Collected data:
━━━━━━━━━━━━━━━━

(** C4. When the request of a chat turn fails ([fetch] throws, or the
    status is not OK), the transcript gains the user's message and then
    one assistant message with the fixed apology; exactly one request was
    sent, and the loading flag is false at the end. *)
Theorem chat_failure_appends_one_error_message net now r text (s : HelpChat.State) :
  trim text <> [] -> HelpChat.isLoading r = false ->
  HelpChat.fetch_failed (snd (net (HelpChat.chatRequest text))) ->
  let out := perform net now (HelpChat.sendMessage r text) s in
  let t := fst (net (HelpChat.chatRequest text)) in
  HelpChat.messages (final_state out)
  = HelpChat.messages s
      ++ [HelpChat.userMessage now now text; HelpChat.errorMessage t t]
  /\ role (HelpChat.errorMessage t t) = assistant
  /\ content (HelpChat.errorMessage t t)
     = lit "Sorry, I encountered an error. Please try again."
  /\ content (HelpChat.userMessage now now text) = text
  /\ sent out = [HelpChat.chatRequest text]
  /\ timers_set out = []
  /\ HelpChat.isLoading (final_state out) = false.
Proof.
  intros Ht Hl Hfail. apply JSFacts.truthy_string_nonempty in Ht.
  unfold HelpChat.sendMessage. rewrite Ht, Hl.
  ChatFacts.run_chat.
  destruct (net (HelpChat.chatRequest text)) as [t o]. simpl in Hfail.
  destruct o as [e | [b st j]]; simpl in Hfail; [| subst b];
    ChatFacts.run_chat; rewrite <- app_assoc; repeat split.
Qed.

Lemma chat_failure_appends_one_error_message_witness :
  let out := perform Scenario.server_error 0
                     (HelpChat.sendMessage HelpChat.initial (lit "I forgot my password"))
                     HelpChat.initial in
  HelpChat.messages (final_state out)
  = [HelpChat.userMessage 0 0 (lit "I forgot my password"); HelpChat.errorMessage 2 2]
  /\ sent out = [HelpChat.chatRequest (lit "I forgot my password")]
  /\ HelpChat.isLoading (final_state out) = false.
Proof.
  destruct (@chat_failure_appends_one_error_message Scenario.server_error 0%Z
              HelpChat.initial (lit "I forgot my password") HelpChat.initial)
    as (Hm & _ & _ & _ & Hs & _ & Hl).
  - vm_compute. discriminate.
  - reflexivity.
  - reflexivity.
  - split; [exact Hm | split; [exact Hs | exact Hl]].
Defined.

(* ===================================================================== *)
(** * What is shown *)
(* ===================================================================== *)

Import Html.

(** C1. The info line of an assistant message shows exactly one status
    badge: 'Off-topic' when [blocked] is true (also when [fromCache] is
    true as well), otherwise 'Cached' when [fromCache] is true, otherwise
    'LLM'; and it shows the token count exactly when the message has a
    token usage. *)
Theorem assistant_message_has_one_status_badge (message : HelpChatMessage) :
  role message = assistant ->
  List.filter HelpChat.is_badge (HelpChat.infoItems message)
  = [match blocked message, fromCache message with
     | Some true, _ => span "blocked-badge" [text "Off-topic"]
     | _, Some true => span "cache-badge" [text "Cached"]
     | _, _ => span "llm-badge" [text "LLM"]
     end]
  /\ List.filter (has_class "token-usage") (HelpChat.infoItems message)
     = match tokenUsage message with
       | Some usage => [span "token-usage" [number (total_tokens usage); text " tokens"]]
       | None => []
       end.
Proof.
  intros Hrole. unfold HelpChat.infoItems, HelpChat.responseInfo.
  rewrite Hrole. unfold HelpChat.statusBadge, HelpChat.truthy_flag.
  destruct (blocked message) as [[|] |]; destruct (fromCache message) as [[|] |];
    destruct (responseTimeMs message); destruct (tokenUsage message);
    destruct (cacheSimilarity message) as [sim |];
    try destruct (truthy_number sim); split; reflexivity.
Qed.

Lemma assistant_message_has_one_status_badge_witness :
  List.filter HelpChat.is_badge (HelpChat.infoItems Scenario.blocked_and_cached)
  = [span "blocked-badge" [text "Off-topic"]]
  /\ List.filter (has_class "token-usage") (HelpChat.infoItems Scenario.blocked_and_cached)
     = [].
Proof.
  exact (@assistant_message_has_one_status_badge Scenario.blocked_and_cached eq_refl).
Defined.

(** C6. In hybrid mode a card shows the three component scores, 'N/A'
    for one that is missing, and no other score row.  In vector, filtered
    and range mode it shows the similarity percentage exactly when the
    result has a similarity, in keyword mode the BM25 score exactly when
    the result has a score. *)
Theorem movie_card_shows_scores_of_mode (movie : MovieResult) :
  MovieCard.MovieCard_scores movie (SearchType_string hybrid)
  = [div "hybrid-breakdown"
         [div "breakdown-item"
              [span "" [text "Vector Similarity:"];
               span "" [text match vector_similarity movie with
                             | Some v => toFixed 3 v
                             | None => "N/A"
                             end]];
          div "breakdown-item"
              [span "" [text "Text Score:"];
               span "" [text match text_score movie with
                             | Some v => toFixed 2 v
                             | None => "N/A"
                             end]];
          div "breakdown-item"
              [span "" [text "Hybrid Score:"];
               span "" [text match hybrid_score movie with
                             | Some v => toFixed 3 v
                             | None => "N/A"
                             end]]]]
  /\ (forall t, t = vector \/ t = filtered \/ t = range ->
                MovieCard.MovieCard_scores movie (SearchType_string t)
                = match similarity movie with
                  | Some sim =>
                      [div "movie-score"
                           [span "score-label" [text "Similarity"; text ":"];
                            span "score-value"
                                 [text (toFixed 1 (sim * 100) ++ "%")%string]]]
                  | None => []
                  end)
  /\ MovieCard.MovieCard_scores movie (SearchType_string keyword)
     = match score movie with
       | Some sc =>
           [div "movie-score"
                [span "score-label" [text "BM25 Score"; text ":"];
                 span "score-value" [text (toFixed 2 sc)]]]
       | None => []
       end.
Proof.
  split; [| split].
  - unfold MovieCard.MovieCard_scores, MovieCard.getScoreDisplay, MovieCard.fixed_or_NA.
    cbn -[toFixed lit].
    destruct (vector_similarity movie); destruct (text_score movie);
      destruct (hybrid_score movie); reflexivity.
  - intros t [-> | [-> | ->]]; unfold MovieCard.MovieCard_scores, MovieCard.getScoreDisplay;
      cbn -[toFixed lit]; destruct (similarity movie); reflexivity.
  - unfold MovieCard.MovieCard_scores, MovieCard.getScoreDisplay.
    cbn -[toFixed lit]. destruct (score movie); reflexivity.
Qed.
(** C4 as stated fails: with [-diff-mode sepia], [main] exits with status 1
    after the error message and the usage text. *)
Lemma main_rejects_unrecognized_mode :
  let img := as_Image (createTestImage 2 2 (mkRGBA 100 150 200 255)) in
  main sample_conv (sample_flags false "sepia") (sample_world img img [])
  = Some ([EError "Invalid -diff-mode value"; EUsage], Exit 1).
Proof. vm_compute. reflexivity. Qed.

(** C7: without normalization, in "color" mode and with scale factor 1.0,
    [computeDiffChunk] over the full 2x2 chunk of a left image uniformly
    [{100,150,200,255}] and a right image uniformly [{120,170,220,255}]
    writes [{20,20,20,255}] at every coordinate and returns the counts
    [(4, 4, 4)]. *)
Theorem computeDiffChunk_color_2x2 cv stats1 stats2 :
  let img1 := as_Image (createTestImage 2 2 (mkRGBA 100 150 200 255)) in
  let img2 := as_Image (createTestImage 2 2 (mkRGBA 120 170 220 255)) in
  let result :=
    computeDiffChunk cv img1 img2 (NewRGBA (Bounds img1)) (mkChunk 0 2 0 2)
      stats1 stats2 false 1 "color" in
  snd result = (4, 4, 4) /\
  Rect (fst result) = image_Rect 0 0 2 2 /\
  forall x y, in_chunk x y (mkChunk 0 2 0 2) = true ->
    RGBAAt (fst result) x y = mkRGBA 20 20 20 255.
Proof.
  cbv zeta.
  assert (E : computeDiffChunk cv
                (as_Image (createTestImage 2 2 (mkRGBA 100 150 200 255)))
                (as_Image (createTestImage 2 2 (mkRGBA 120 170 220 255)))
                (NewRGBA (Bounds (as_Image (createTestImage 2 2 (mkRGBA 100 150 200 255)))))
                (mkChunk 0 2 0 2) stats1 stats2 false 1 "color"
              = (mkRGBAImage
                   (list_to_map (map (fun p => (p, mkRGBA 20 20 20 255))
                                   (pixels (mkChunk 0 2 0 2))))
                   (image_Rect 0 0 2 2), (4, 4, 4))).
  { vm_compute. reflexivity. }
  rewrite E. cbn [fst snd Rect Pix]. repeat split.
  intros x y Hin. unfold in_chunk in Hin. cbn [startX endX startY endY] in Hin.
  assert (Hx : x = 0 \/ x = 1) by lia. assert (Hy : y = 0 \/ y = 1) by lia.
  destruct Hx, Hy; subst; vm_compute; reflexivity.
Qed.
(** Modelled from the spec: section 3, "Accessed by path; GetByPath
    returns NotFound when any segment misses".  A field name misses on
    anything but an object holding it, an index on anything but an array
    long enough. *)
Fixpoint GetValueByPath (p : Path) (v : Value) : result Error Value :=
  match p with
  | [] => Ok v
  | FieldName f :: p' =>
      match v with
      | VObject fs =>
          match GetByField f fs with
          | Ok v' => GetValueByPath p' v'
          | Err e => Err e
          end
      | _ => Err ErrFieldNotFound
      end
  | ArrayIndex i :: p' =>
      match v with
      | VArray vs =>
          match GetByIndex i vs with
          | Ok v' => GetValueByPath p' v'
          | Err e => Err e
          end
      | _ => Err ErrValueNotFound
      end
  end.

Definition GetByPath (p : Path) (d : Document) : result Error Value :=
  GetValueByPath p (VObject d).

End document.

(** ** Numbers and their decimal text *)
Module strconv.

(** Modelled from the spec: the number conversions of the scanner are not
    in the sources.  A double is the 64 bits of IEEE-754 binary64; reading
    a decimal rounds to the nearest double (ties to even). *)

Definition digitVal (c : ascii) : Z := Z.of_nat (nat_of_ascii c) - 48.

(** The number written by a run of decimal digits. *)
Definition ParseDigits (l : list ascii) : Z :=
  fold_left (fun acc c => 10 * acc + digitVal c) l 0.

Definition digitChar (d : Z) : ascii := ascii_of_nat (Z.to_nat (48 + d)).

Fixpoint digitsAux (fuel : nat) (n : Z) (acc : list ascii) : list ascii :=
  match fuel with
  | O => acc
  | S fuel' =>
      if n <? 10 then digitChar n :: acc
      else digitsAux fuel' (n / 10) (digitChar (n mod 10) :: acc)
  end.

(** The decimal digits of [n >= 0]. *)
Definition Digits (n : Z) : list ascii :=
  digitsAux (S (Z.to_nat (Z.log2 n))) n [].

(** [strconv.FormatInt(n, 10)] *)
Definition FormatInt (n : Z) : string :=
  if n <? 0 then String "-" (string_of_list_ascii (Digits (- n)))
  else string_of_list_ascii (Digits n).

(** [num / den] rounded to the nearest integer, ties to even. *)
Definition roundDiv (num den : Z) : Z :=
  let q := num / den in
  let r := num mod den in
  if (den <? 2 * r) || ((den =? 2 * r) && Z.odd q) then q + 1 else q.

(** [m * 10^e10] as a fraction. *)
Definition decimalFraction (m e10 : Z) : Z * Z :=
  if 0 <=? e10 then (m * 10 ^ e10, 1) else (m, 10 ^ (- e10)).

(** [num / (den * 2^e)] as a fraction. *)
Definition scale2 (num den e : Z) : Z * Z :=
  if 0 <=? e then (num, den * 2 ^ e) else (num * 2 ^ (- e), den).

━━━━━━━━━━━━━━━━

EXERCISE: Print the first line of the records above and each line after it, exactly, through the line with "sent, and the".

TASK OUTPUT:
(** C4. When the request of a chat turn fails ([fetch] throws, or the
    status is not OK), the transcript gains the user's message and then
    one assistant message with the fixed apology; exactly one request was
    sent, and the loading flag is false at the end. *)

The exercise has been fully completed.